Assignment »
Nothing but the line with "now rewrite IH, Hc." and the lines after it, through the end of the records below, is to be repeated, exactly as it is.

##### Given data

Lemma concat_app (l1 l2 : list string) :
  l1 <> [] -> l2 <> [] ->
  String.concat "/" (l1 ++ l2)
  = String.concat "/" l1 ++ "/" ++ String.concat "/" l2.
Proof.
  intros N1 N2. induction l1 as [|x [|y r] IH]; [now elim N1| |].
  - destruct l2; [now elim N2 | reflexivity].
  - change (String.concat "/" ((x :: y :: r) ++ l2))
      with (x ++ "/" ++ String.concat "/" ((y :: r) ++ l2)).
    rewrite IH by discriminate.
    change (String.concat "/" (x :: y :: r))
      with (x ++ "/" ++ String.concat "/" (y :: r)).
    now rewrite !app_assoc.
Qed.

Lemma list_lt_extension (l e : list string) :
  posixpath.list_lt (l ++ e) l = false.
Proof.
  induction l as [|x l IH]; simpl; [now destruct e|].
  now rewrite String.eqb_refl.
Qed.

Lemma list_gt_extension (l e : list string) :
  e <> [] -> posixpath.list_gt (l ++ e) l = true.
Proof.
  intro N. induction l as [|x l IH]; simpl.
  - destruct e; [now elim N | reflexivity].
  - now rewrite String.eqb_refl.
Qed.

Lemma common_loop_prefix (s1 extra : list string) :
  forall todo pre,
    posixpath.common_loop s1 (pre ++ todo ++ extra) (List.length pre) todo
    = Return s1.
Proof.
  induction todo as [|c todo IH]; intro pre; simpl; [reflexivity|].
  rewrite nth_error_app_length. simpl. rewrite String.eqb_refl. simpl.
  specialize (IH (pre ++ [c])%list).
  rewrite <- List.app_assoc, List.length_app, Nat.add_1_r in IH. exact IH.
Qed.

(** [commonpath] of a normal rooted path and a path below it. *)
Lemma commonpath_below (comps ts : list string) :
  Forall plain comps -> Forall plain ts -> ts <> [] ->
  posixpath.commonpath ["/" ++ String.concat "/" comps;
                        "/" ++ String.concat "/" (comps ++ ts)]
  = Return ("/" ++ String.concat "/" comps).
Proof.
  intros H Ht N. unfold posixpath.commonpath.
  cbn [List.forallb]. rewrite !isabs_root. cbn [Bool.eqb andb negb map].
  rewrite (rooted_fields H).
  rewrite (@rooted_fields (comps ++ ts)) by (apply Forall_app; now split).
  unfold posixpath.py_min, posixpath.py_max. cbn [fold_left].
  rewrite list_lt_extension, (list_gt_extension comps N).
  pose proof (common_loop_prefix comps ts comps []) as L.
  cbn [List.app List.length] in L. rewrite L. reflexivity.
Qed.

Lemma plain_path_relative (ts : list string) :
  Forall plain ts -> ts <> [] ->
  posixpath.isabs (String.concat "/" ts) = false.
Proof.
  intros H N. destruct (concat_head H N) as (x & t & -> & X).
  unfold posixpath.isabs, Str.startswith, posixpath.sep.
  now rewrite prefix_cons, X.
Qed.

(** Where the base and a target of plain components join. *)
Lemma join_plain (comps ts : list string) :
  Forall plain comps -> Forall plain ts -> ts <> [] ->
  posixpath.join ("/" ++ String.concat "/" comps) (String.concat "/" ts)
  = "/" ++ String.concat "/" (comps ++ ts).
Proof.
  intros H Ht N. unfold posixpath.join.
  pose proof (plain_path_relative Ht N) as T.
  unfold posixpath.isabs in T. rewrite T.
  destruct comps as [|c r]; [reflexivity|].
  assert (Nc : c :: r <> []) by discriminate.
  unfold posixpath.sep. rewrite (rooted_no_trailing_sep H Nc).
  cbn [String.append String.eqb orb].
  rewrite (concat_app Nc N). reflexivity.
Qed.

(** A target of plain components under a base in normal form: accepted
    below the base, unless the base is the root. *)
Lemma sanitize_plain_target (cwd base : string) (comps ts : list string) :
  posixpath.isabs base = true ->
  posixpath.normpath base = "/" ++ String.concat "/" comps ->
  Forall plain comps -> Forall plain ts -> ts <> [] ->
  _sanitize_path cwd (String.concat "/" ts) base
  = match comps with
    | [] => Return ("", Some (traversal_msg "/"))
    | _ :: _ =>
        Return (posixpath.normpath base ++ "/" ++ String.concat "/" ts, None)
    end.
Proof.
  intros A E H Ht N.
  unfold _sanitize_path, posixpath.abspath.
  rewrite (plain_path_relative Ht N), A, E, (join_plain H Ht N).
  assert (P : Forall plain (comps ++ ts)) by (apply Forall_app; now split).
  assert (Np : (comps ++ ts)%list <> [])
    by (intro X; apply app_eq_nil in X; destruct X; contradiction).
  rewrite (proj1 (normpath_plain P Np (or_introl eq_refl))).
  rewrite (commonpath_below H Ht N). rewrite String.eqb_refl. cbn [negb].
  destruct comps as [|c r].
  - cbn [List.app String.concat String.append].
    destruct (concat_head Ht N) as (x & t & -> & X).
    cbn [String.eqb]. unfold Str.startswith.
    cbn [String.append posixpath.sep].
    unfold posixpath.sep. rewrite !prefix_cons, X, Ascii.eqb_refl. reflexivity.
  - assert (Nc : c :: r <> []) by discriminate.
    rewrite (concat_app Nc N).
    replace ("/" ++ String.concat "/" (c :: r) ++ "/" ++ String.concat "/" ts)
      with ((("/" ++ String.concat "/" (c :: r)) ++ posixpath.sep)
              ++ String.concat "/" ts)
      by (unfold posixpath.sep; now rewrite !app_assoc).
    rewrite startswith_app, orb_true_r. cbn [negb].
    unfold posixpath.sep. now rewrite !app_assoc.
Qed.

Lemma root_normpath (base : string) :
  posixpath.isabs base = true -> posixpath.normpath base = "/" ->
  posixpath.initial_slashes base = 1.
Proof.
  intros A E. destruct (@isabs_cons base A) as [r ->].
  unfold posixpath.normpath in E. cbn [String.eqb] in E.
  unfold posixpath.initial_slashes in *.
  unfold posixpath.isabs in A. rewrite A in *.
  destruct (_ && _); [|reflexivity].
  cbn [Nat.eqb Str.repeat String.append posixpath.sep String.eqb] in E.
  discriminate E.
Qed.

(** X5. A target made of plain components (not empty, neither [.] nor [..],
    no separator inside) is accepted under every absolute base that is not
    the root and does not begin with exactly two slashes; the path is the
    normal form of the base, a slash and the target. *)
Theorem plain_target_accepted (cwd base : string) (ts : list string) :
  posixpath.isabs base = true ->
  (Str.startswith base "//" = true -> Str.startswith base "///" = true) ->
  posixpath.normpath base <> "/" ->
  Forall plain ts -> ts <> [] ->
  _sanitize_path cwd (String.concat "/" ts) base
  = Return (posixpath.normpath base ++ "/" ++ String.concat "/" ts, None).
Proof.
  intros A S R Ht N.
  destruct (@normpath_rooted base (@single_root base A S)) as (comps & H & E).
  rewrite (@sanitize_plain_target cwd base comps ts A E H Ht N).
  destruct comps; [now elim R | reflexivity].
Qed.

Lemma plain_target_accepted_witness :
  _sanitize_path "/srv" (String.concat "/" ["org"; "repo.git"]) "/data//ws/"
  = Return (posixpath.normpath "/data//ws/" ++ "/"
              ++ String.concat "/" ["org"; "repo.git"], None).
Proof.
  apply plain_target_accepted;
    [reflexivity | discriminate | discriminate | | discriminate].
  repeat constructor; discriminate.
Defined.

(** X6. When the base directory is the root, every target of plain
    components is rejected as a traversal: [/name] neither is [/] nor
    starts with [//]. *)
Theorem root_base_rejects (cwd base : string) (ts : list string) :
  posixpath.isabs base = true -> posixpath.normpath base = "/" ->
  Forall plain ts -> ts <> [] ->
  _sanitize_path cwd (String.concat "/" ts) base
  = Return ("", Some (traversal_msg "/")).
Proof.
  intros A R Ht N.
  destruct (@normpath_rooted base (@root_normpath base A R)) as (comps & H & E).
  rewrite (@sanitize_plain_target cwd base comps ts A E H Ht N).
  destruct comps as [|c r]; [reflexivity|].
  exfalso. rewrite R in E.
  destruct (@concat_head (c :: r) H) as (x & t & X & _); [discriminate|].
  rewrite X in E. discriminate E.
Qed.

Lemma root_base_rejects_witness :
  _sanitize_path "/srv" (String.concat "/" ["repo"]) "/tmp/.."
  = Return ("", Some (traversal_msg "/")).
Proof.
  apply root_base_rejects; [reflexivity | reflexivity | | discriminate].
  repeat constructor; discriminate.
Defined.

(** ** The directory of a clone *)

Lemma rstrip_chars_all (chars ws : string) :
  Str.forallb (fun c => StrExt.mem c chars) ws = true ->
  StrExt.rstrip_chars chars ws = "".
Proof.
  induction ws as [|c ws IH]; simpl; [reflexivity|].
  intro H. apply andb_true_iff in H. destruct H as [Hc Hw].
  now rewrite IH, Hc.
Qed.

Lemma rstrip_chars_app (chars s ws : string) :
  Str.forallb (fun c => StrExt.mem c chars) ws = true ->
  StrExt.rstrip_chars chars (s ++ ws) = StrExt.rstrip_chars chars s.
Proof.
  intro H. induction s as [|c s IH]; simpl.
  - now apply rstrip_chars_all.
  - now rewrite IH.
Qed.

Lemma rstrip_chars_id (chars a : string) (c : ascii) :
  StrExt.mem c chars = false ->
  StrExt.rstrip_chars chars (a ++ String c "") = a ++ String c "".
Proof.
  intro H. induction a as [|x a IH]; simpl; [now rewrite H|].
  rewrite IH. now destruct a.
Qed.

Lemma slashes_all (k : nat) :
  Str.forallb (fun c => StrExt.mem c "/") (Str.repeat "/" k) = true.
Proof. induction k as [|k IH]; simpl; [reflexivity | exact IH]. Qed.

##########

Written answer »
  now rewrite IH, Hc.
Qed.

Lemma rstrip_chars_app (chars s ws : string) :
  Str.forallb (fun c => StrExt.mem c chars) ws = true ->
  StrExt.rstrip_chars chars (s ++ ws) = StrExt.rstrip_chars chars s.
Proof.
  intro H. induction s as [|c s IH]; simpl.
  - now apply rstrip_chars_all.
  - now rewrite IH.
Qed.

Lemma rstrip_chars_id (chars a : string) (c : ascii) :
  StrExt.mem c chars = false ->
  StrExt.rstrip_chars chars (a ++ String c "") = a ++ String c "".
Proof.
  intro H. induction a as [|x a IH]; simpl; [now rewrite H|].
  rewrite IH. now destruct a.
Qed.

Lemma slashes_all (k : nat) :
  Str.forallb (fun c => StrExt.mem c "/") (Str.repeat "/" k) = true.
Proof. induction k as [|k IH]; simpl; [reflexivity | exact IH]. Qed.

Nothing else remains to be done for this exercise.